Delay in retrieving information leads to poor customer service and you might end up losing a potential customer. This lag in search is attributed to the relational database used for the product design, where the data is scattered among multiple tables, and retrieval of meaningful user information requires fetching the data from them.
Relational Database works comparatively slow when it comes to huge data sets, leading to slower fetching of search results through queries from the database. Of course, RDBMS can be optimized but that also brings with it a set of limitations like, every field cannot be indexed, and updating rows to heavily indexed tables is a lengthy and excruciating process.
Businesses nowadays are looking for alternate ways where the data is stored in a manner that the retrieval is quick. This can be achieved by adopting NoSQL rather than RDBMS for storing data. Elasticsearch is one such NoSQL distributed database. Elasticsearch relies on flexible data models to build and update visitors’ profiles to meet the demanding workload and low latency required for real-time engagement.

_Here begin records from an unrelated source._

(* ===== verification/FreeRTOSListTheory.v ===== *)
(** * Correctness of the kernel's lists

    A heap represents a list when the [pxNext] and [pxPrevious] pointers form the
    ring of the marker and the items, in order.  Insertion and removal are
    proved to act on that order, and walking the list with
    [listGET_OWNER_OF_NEXT_ENTRY] to visit every item in turn. *)

From Stdlib Require Import Sorted.
From S2P Require Import Prelude FreeRTOSList.

(** ** Observations of a heap *)

Definition present (h : list_heap) (p : node) : Prop := is_Some (items h !! p).
Definition nx (h : list_heap) (p : node) : option node := items h !! p ≫= pxNext.
Definition pv (h : list_heap) (p : node) : option node := items h !! p ≫= pxPrevious.
Definition container (h : list_heap) (p : node) : option nat := items h !! p ≫= pxContainer.
Definition owner (h : list_heap) (p : node) : option nat := items h !! p ≫= pvOwner.
Definition value (h : list_heap) (p : node) : Z := from_option xItemValue 0 (items h !! p).

Definition upd {A} (f : node -> A) (p : node) (v : A) (x : node) : A := if decide (x = p) then v else f x.

Lemma upd_eq {A} (f : node -> A) p v : upd f p v p = v.
Proof. unfold upd. by rewrite decide_True. Qed.

Lemma upd_ne {A} (f : node -> A) p v x : x <> p -> upd f p v x = f x.
Proof. intros. unfold upd. by rewrite decide_False. Qed.

(** [h'] is [h] with the pointers [N], [P] and the containers [C]. *)
Record heap_like (h : list_heap) (N P : node -> option node) (C : node -> option nat) (h' : list_heap)
  : Prop := {
  like_present x : present h' x <-> present h x;
  like_nx x : nx h' x = N x;
  like_pv x : pv h' x = P x;
  like_container x : container h' x = C x;
  like_value x : value h' x = value h x;
  like_owner x : owner h' x = owner h x;
  like_lists : lists h' = lists h
}.

Lemma like_refl h : heap_like h (nx h) (pv h) (container h) h.
Proof. by split. Qed.

Section Like.
Context (h h1 : list_heap) (N P : node -> option node) (C : node -> option nat).
Hypothesis like : heap_like h N P C h1.

Lemma like_get p : present h p -> exists x, get_item p h1 = Ok x /\ pxNext x = N p /\ pxPrevious x = P p /\
  pxContainer x = C p /\ xItemValue x = value h p /\ pvOwner x = owner h p /\ items h1 !! p = Some x.
Proof.
  intros Hp. destruct like as [Hpr Hn Hpv Hc Hv Ho _]. apply Hpr in Hp as [x Hx]. exists x.
  specialize (Hn p). specialize (Hpv p). specialize (Hc p). specialize (Hv p). specialize (Ho p).
  unfold nx, pv, container, value, owner in *. unfold get_item. rewrite Hx in *. cbn in *. eauto 10.
Qed.

(** An assignment to a member of a present item. *)
Ltac like_point p :=
  let y := fresh "y" in
  intros y; unfold present, nx, pv, container, value, owner, upd in *; cbn;
  destruct (decide (y = p)) as [->|Hne];
    [rewrite lookup_insert_eq; cbn|rewrite lookup_insert_ne by congruence; auto]; auto;
  split; eauto.

Ltac like_set p :=
  let Hp := fresh in intros Hp;
  destruct (like_get _ Hp) as (x & Hx & Hxn & Hxp & Hxc & Hxv & Hxo & Hxi); eexists;
  unfold set_pxNext, set_pxPrevious, set_pxContainer; rewrite Hx, res_bind_Ok; (split; [reflexivity|]);
  destruct like as [Hpr Hn Hpv Hc Hv Ho Hl]; split; [like_point p..|done].

Lemma like_set_next p q :
  present h p -> exists h2, set_pxNext p q h1 = Ok h2 /\ heap_like h (upd N p q) P C h2.
Proof. like_set p. Qed.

Let’s understand what makes Elasticsearch the obvious choice. Elasticsearch (ES) is a document-oriented search engine, designed to store, retrieve and manage document-oriented, structured, unstructured, and semi-structured data. Elasticsearch uses Lucene StandardAnalyzer for indexing for automatic type guessing and more precision. When you use Elasticsearch you store data in JSON document form. Then you query them for retrieval. It is schema-less, using some defaults to index the data unless you provide mapping as per your need.
Every feature of Elasticsearch is exposed as a REST API:
Elasticsearch has its own Query Domain Specific Language, where you specify the query in JSON format. Other queries can also be nested based on your need. Real projects require search on different fields by applying some conditions, different weights, recent documents, values of some predefined fields, and so on. All such complexity can be expressed through a single query. The query DSL is powerful and designed to handle the real world query complexity through a single query. Elasticsearch APIs are directly related to Lucene. Query DSL also uses the Lucene TermQuery to execute it.

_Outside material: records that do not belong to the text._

(* ===== verification/FreeRTOSListFrame.v ===== *)
(** * Which items a list operation moves

    What a call of [list.c] that returns does to the containers of the items,
    whatever the heap: the item it is about moves, and no other. *)

From S2P Require Import Prelude FreeRTOSList FreeRTOSListTheory.

(** The containers of all items but [i] stay. *)
Definition moves_only (i : nat) (h h' : list_heap) : Prop :=
  forall j, j <> i -> container h' (Item j) = container h (Item j).

Definition moves_none (h h' : list_heap) : Prop := forall j, container h' (Item j) = container h (Item j).

Lemma res_bind_ok {A B} (m : res A) (f : A -> res B) b : (m ≫= f) = Ok b -> exists a, m = Ok a /\ f a = Ok b.
Proof. destruct m as [a|]; [by exists a|done]. Qed.

Ltac unbind H :=
  repeat match type of H with
  | (_ ≫= _) = Ok _ => apply res_bind_ok in H as (? & ? & H)
  end.

(** ** Assignments *)

Lemma put_item_container p x y h q :
  items h !! p = Some y -> pxContainer x = pxContainer y -> container (put_item p x h) q = container h q.
Proof.
  intros E Ec. unfold container. cbn. destruct (decide (q = p)) as [->|Hne]; [rewrite lookup_insert_eq, E; cbn; congruence|].
  by rewrite lookup_insert_ne.
Qed.

Lemma get_item_ok p h x : get_item p h = Ok x -> items h !! p = Some x.
Proof. unfold get_item. destruct (items h !! p); [by intros [= ->]|done]. Qed.

Lemma set_next_none p q h h' : set_pxNext p q h = Ok h' -> moves_none h h'.
Proof. intros H. unfold set_pxNext in H. unbind H. injection H as <-. intros j. by eapply put_item_container; [apply get_item_ok|]. Qed.

Lemma set_previous_none p q h h' : set_pxPrevious p q h = Ok h' -> moves_none h h'.
Proof. intros H. unfold set_pxPrevious in H. unbind H. injection H as <-. intros j. by eapply put_item_container; [apply get_item_ok|]. Qed.

Lemma set_container_moves i c h h' :
  set_pxContainer (Item i) c h = Ok h' -> moves_only i h h' /\ container h' (Item i) = c.
Proof.
  intros H. unfold set_pxContainer in H. unbind H. injection H as <-. unfold moves_only, container. cbn. split.
  - intros j Hne. by rewrite lookup_insert_ne by congruence.
  - by rewrite lookup_insert_eq.
Qed.

Lemma moves_none_trans h1 h2 h3 : moves_none h1 h2 -> moves_none h2 h3 -> moves_none h1 h3.
Proof. intros H1 H2 j. by rewrite H2, H1. Qed.

Lemma moves_none_only i h1 h2 h3 : moves_none h1 h2 -> moves_only i h2 h3 -> moves_only i h1 h3.
Proof. intros H1 H2 j Hj. by rewrite H2, H1. Qed.

(** Collects the assignments of a call. *)
Ltac gather :=
  repeat match goal with
  | H : set_pxNext _ _ _ = Ok _ |- _ => apply set_next_none in H
  | H : set_pxPrevious _ _ _ = Ok _ |- _ => apply set_previous_none in H
  end.

(** ** Operations *)

Lemma insert_done_moves l i h h' : insert_done l i h = Ok h' -> moves_only i h h' /\ container h' (Item i) = Some l.
Proof. intros H. unfold insert_done in H. unbind H. injection H as <-.
  match goal with H : set_pxContainer _ _ _ = Ok _ |- _ => exact (set_container_moves _ _ _ _ H) end. Qed.

Lemma insert_end_moves l i h h' : vListInsertEnd l i h = Ok h' -> moves_only i h h' /\ container h' (Item i) = Some l.
Proof.
  intros H. unfold vListInsertEnd in H. unbind H. apply insert_done_moves in H as [H ?]. gather. split; [|done].
  repeat (eapply moves_none_only; [eassumption|]). done.
Qed.

Lemma insert_moves l i h h' : vListInsert l i h = Ok h' -> moves_only i h h' /\ container h' (Item i) = Some l.
Proof.
  intros H. unfold vListInsert in H. unbind H. apply insert_done_moves in H as [H ?]. gather. split; [|done].
  repeat (eapply moves_none_only; [eassumption|]). done.
Qed.

Lemma remove_moves i h n h' :
  uxListRemove i h = Ok (n, h') -> moves_only i h h' /\ container h' (Item i) = None /\ container h (Item i) <> None.
Proof.
  intros H. unfold uxListRemove in H. unbind H. injection H as <- <-.
  match goal with H : set_pxContainer _ None _ = Ok _ |- _ => apply set_container_moves in H as [Hm Hc] end. gather.
  split; [|split; [done|]].
  - repeat (eapply moves_none_only; [eassumption|]). intros j Hj. etransitivity; [exact (Hm j Hj)|]. clear Hm Hc.
    match goal with H : (if decide _ then _ else _) = Ok _ |- _ => destruct (decide _); [unbind H|]; by injection H as <- end.
  - unfold container. match goal with H : get_item (Item i) h = Ok ?x, H' : deref (pxContainer ?x) = Ok _ |- _ =>
      apply get_item_ok in H; rewrite H; cbn; by destruct (pxContainer x) end.
Qed.

Lemma set_value_none i v h h' : listSET_LIST_ITEM_VALUE i v h = Ok h' -> moves_none h h'.
Proof. intros H. unfold listSET_LIST_ITEM_VALUE in H. unbind H. injection H as <-. intros j. by eapply put_item_container; [apply get_item_ok|]. Qed.

Lemma next_entry_none l h t h' : listGET_OWNER_OF_NEXT_ENTRY l h = Ok (t, h') -> moves_none h h'.
Proof. intros H. unfold listGET_OWNER_OF_NEXT_ENTRY in H. unbind H. by injection H as <- <-. Qed.

Lemma item_container_ok i h c : listLIST_ITEM_CONTAINER i h = Ok c -> container h (Item i) = c.
Proof. intros H. unfold listLIST_ITEM_CONTAINER in H. unbind H. injection H as <-. unfold container. by rewrite (get_item_ok (Item i) h _ ltac:(eassumption)). Qed.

The below figure shows how the Elasticsearch query works.
An index is identified by a unique name that refers to the index when performing indexing search, updates, and deletes operations. In a single cluster, we can define as many indexes as we want.
Index = Database Schema in RDBMS (Relational Database Management system). Similar to a database, or schema. Consider it a set of tables with some logical grouping.
In Elasticsearch terms, Index = Database, Type = Table, Document = Row.
A single cluster can have as many nodes as we want. A node is simply one Elasticsearch instance. Consider this a running instance of MySQL. There is one MySQL instance running per machine on a different port. While in Elasticsearch generally, one Elasticsearch instance runs per machine. Elasticsearch uses distributed computing so having separate machines would help as there would be more hardware resources.
ElasticSearch uses document definitions that act as tables. If you PUT (“Index”) a document in ElasticSearch, you will notice that it automatically tries to determine the property types. This is like inserting a JSON blob in MySQL, and MySQL determining the number of columns and column types, as it creates the Database table.
So far, we have understood the answer to the question: ‘what is Elasticsearch?’ and the basic concepts associated with Elasticsearch. But it is equally important to know when to use Elasticsearch. Let us have a look at what Elasticsearch is used for.
Elasticsearch users have delightfully diverse use cases, ranging from appending tiny log-line documents to indexing web-scale collections of large documents and maximizing indexing throughput is often a common and important goal.
The growing popularity of Elasticsearch within small and huge corporations alike testifies the huge number of benefits it brings to the table. Let us have a look at some of the key benefits of using Elasticsearch
Sometimes we have more than one way to index some documents or query them and with the help of Elasticsearch, we can do it better. Elasticsearch is not new but it’s evolving rapidly, new features are getting added. But the core is consistent and can help achieve faster performance with search results for your search engine.